Your objective: Exactly as they appear, set down all of the records.
=== Data excerpts ===
(** * shpConverter: DXF <-> Shapefile conversion and CRS sidecar generation

    A shallow embedding of the scripts of the repository
    ([src/shp2dxf.py], [src/dxf2shp.py], [src/makePrj4shp.py] and the
    earlier [shpConverter.py]) together with the properties their
    specification states about them and further properties of the code.

    Conventions of the embedding.
    - A Python [str] is a [string] whose characters are code points below
      128.  Case mapping, white space and digit classes are those of the
      ASCII range; other code points are outside the model.
    - A Python [int] is a [Z].  The floats that are formatted into WKT
      text are short decimals ([Py.dec]); a float found in an attribute
      record is a [spec_float], of which only [int()] is taken.
    - A coordinate pair is a value of a type with decidable equality: the
      scripts only copy and compare coordinates.  A NaN coordinate, which
      is unequal to itself, is outside the model.
    - A raised exception is the [Raise] branch of [Py.Res]; [try] /
      [except Exception] is [Py.try_except].
    - A dictionary is a [gmap]; the files on disk are a [gmap] from path
      to content.
    - The [ezdxf] and [pyshp] libraries are not part of the repository:
      what the scripts read from them is a record field or a section
      variable ([aci2rgb], [int2rgb]), and what they hand to them is
      accumulated in a list. *)

From Stdlib Require Import ZArith Ascii String List Lia Bool.
From Stdlib Require Import DecimalString SpecFloat.
From stdpp Require Import gmap strings list fin_maps.

Local Open Scope Z_scope.

(* ===================================================================== *)
(** * The Python runtime the scripts rely on                              *)
(* ===================================================================== *)

Module Py.

(** ** Exceptions and results *)

Inductive exn : Type :=
| ValueError (msg : string)
| TypeError
| IndexError
| OverflowError
| DXFTableEntryError.

Inductive Res (A : Type) : Type :=
| Ok (a : A)
| Raise (e : exn).
Arguments Ok {A} a.
Arguments Raise {A} e.

Definition bind {A B} (m : Res A) (k : A -> Res B) : Res B :=
  match m with
  | Ok a => k a
  | Raise e => Raise e
  end.

(** [try: body / except Exception: handler] *)
Definition try_except {A} (body : Res A) (handler : Res A) : Res A :=
  match body with
  | Ok a => Ok a
  | Raise _ => handler
  end.

Definition of_option {A} (e : exn) (o : option A) : Res A :=
  match o with
  | Some a => Ok a
  | None => Raise e
  end.

(** ** Characters *)

Definition code (c : ascii) : N := N_of_ascii c.

Definition in_range (lo hi : N) (c : ascii) : bool :=
  ((lo <=? code c) && (code c <=? hi))%N.

Definition isdigit_char (c : ascii) : bool := in_range 48 57 c.

(** White space of [str.strip()]: TAB..CR, FS..US and SPACE. *)
Definition isspace_char (c : ascii) : bool :=
  in_range 9 13 c || in_range 28 32 c.

(** White space that [int()] skips around a literal: TAB..CR and SPACE. *)
Definition int_space (c : ascii) : bool :=
  in_range 9 13 c || (code c =? 32)%N.

Definition lower_char (c : ascii) : ascii :=
  if in_range 65 90 c then ascii_of_N (code c + 32) else c.

Definition upper_char (c : ascii) : ascii :=
  if in_range 97 122 c then ascii_of_N (code c - 32) else c.

Definition ishex_char (c : ascii) : bool :=
  isdigit_char c || in_range 65 70 c || in_range 97 102 c.

Definition digit_val (c : ascii) : Z := Z.of_N (code c) - 48.

Definition hex_val (c : ascii) : Z :=
  if isdigit_char c then Z.of_N (code c) - 48
  else if in_range 65 70 c then Z.of_N (code c) - 55
  else Z.of_N (code c) - 87.

(** ** Strings *)

Fixpoint map_str (f : ascii -> ascii) (s : string) : string :=
  match s with
  | EmptyString => EmptyString
  | String c s' => String (f c) (map_str f s')
  end.

Definition lower : string -> string := map_str lower_char.
Definition upper : string -> string := map_str upper_char.

Fixpoint all_str (p : ascii -> bool) (s : string) : bool :=
  match s with
  | EmptyString => true
  | String c s' => p c && all_str p s'
  end.

(** [s.isdigit()]: at least one character, all of them digits. *)
Definition isdigit (s : string) : bool :=
  match s with
  | EmptyString => false
  | _ => all_str isdigit_char s
  end.

Fixpoint lstrip_by (p : ascii -> bool) (s : string) : string :=
  match s with
  | EmptyString => EmptyString
  | String c s' => if p c then lstrip_by p s' else s
  end.

Fixpoint rstrip_by (p : ascii -> bool) (s : string) : string :=
  match s with
  | EmptyString => EmptyString
  | String c s' =>
      match rstrip_by p s' with
      | EmptyString => if p c then EmptyString else String c EmptyString
      | r => String c r
      end
  end.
===
Expected output:
(** * shpConverter: DXF <-> Shapefile conversion and CRS sidecar generation

    A shallow embedding of the scripts of the repository
    ([src/shp2dxf.py], [src/dxf2shp.py], [src/makePrj4shp.py] and the
    earlier [shpConverter.py]) together with the properties their
    specification states about them and further properties of the code.

    Conventions of the embedding.
    - A Python [str] is a [string] whose characters are code points below
      128.  Case mapping, white space and digit classes are those of the
      ASCII range; other code points are outside the model.
    - A Python [int] is a [Z].  The floats that are formatted into WKT
      text are short decimals ([Py.dec]); a float found in an attribute
      record is a [spec_float], of which only [int()] is taken.
    - A coordinate pair is a value of a type with decidable equality: the
      scripts only copy and compare coordinates.  A NaN coordinate, which
      is unequal to itself, is outside the model.
    - A raised exception is the [Raise] branch of [Py.Res]; [try] /
      [except Exception] is [Py.try_except].
    - A dictionary is a [gmap]; the files on disk are a [gmap] from path
      to content.
    - The [ezdxf] and [pyshp] libraries are not part of the repository:
      what the scripts read from them is a record field or a section
      variable ([aci2rgb], [int2rgb]), and what they hand to them is
      accumulated in a list. *)

From Stdlib Require Import ZArith Ascii String List Lia Bool.
From Stdlib Require Import DecimalString SpecFloat.
From stdpp Require Import gmap strings list fin_maps.

Local Open Scope Z_scope.

(* ===================================================================== *)
(** * The Python runtime the scripts rely on                              *)
(* ===================================================================== *)

Module Py.

(** ** Exceptions and results *)

Inductive exn : Type :=
| ValueError (msg : string)
| TypeError
| IndexError
| OverflowError
| DXFTableEntryError.

Inductive Res (A : Type) : Type :=
| Ok (a : A)
| Raise (e : exn).
Arguments Ok {A} a.
Arguments Raise {A} e.

Definition bind {A B} (m : Res A) (k : A -> Res B) : Res B :=
  match m with
  | Ok a => k a
  | Raise e => Raise e
  end.

(** [try: body / except Exception: handler] *)
Definition try_except {A} (body : Res A) (handler : Res A) : Res A :=
  match body with
  | Ok a => Ok a
  | Raise _ => handler
  end.

Definition of_option {A} (e : exn) (o : option A) : Res A :=
  match o with
  | Some a => Ok a
  | None => Raise e
  end.

(** ** Characters *)

Definition code (c : ascii) : N := N_of_ascii c.

Definition in_range (lo hi : N) (c : ascii) : bool :=
  ((lo <=? code c) && (code c <=? hi))%N.

Definition isdigit_char (c : ascii) : bool := in_range 48 57 c.

(** White space of [str.strip()]: TAB..CR, FS..US and SPACE. *)
Definition isspace_char (c : ascii) : bool :=
  in_range 9 13 c || in_range 28 32 c.

(** White space that [int()] skips around a literal: TAB..CR and SPACE. *)
Definition int_space (c : ascii) : bool :=
  in_range 9 13 c || (code c =? 32)%N.

Definition lower_char (c : ascii) : ascii :=
  if in_range 65 90 c then ascii_of_N (code c + 32) else c.

Definition upper_char (c : ascii) : ascii :=
  if in_range 97 122 c then ascii_of_N (code c - 32) else c.

Definition ishex_char (c : ascii) : bool :=
  isdigit_char c || in_range 65 70 c || in_range 97 102 c.

Definition digit_val (c : ascii) : Z := Z.of_N (code c) - 48.

Definition hex_val (c : ascii) : Z :=
  if isdigit_char c then Z.of_N (code c) - 48
  else if in_range 65 70 c then Z.of_N (code c) - 55
  else Z.of_N (code c) - 87.

(** ** Strings *)

Fixpoint map_str (f : ascii -> ascii) (s : string) : string :=
  match s with
  | EmptyString => EmptyString
  | String c s' => String (f c) (map_str f s')
  end.

Definition lower : string -> string := map_str lower_char.
Definition upper : string -> string := map_str upper_char.

Fixpoint all_str (p : ascii -> bool) (s : string) : bool :=
  match s with
  | EmptyString => true
  | String c s' => p c && all_str p s'
  end.

(** [s.isdigit()]: at least one character, all of them digits. *)
Definition isdigit (s : string) : bool :=
  match s with
  | EmptyString => false
  | _ => all_str isdigit_char s
  end.

Fixpoint lstrip_by (p : ascii -> bool) (s : string) : string :=
  match s with
  | EmptyString => EmptyString
  | String c s' => if p c then lstrip_by p s' else s
  end.

Fixpoint rstrip_by (p : ascii -> bool) (s : string) : string :=
  match s with
  | EmptyString => EmptyString
  | String c s' =>
      match rstrip_by p s' with
      | EmptyString => if p c then EmptyString else String c EmptyString
      | r => String c r
      end
  end.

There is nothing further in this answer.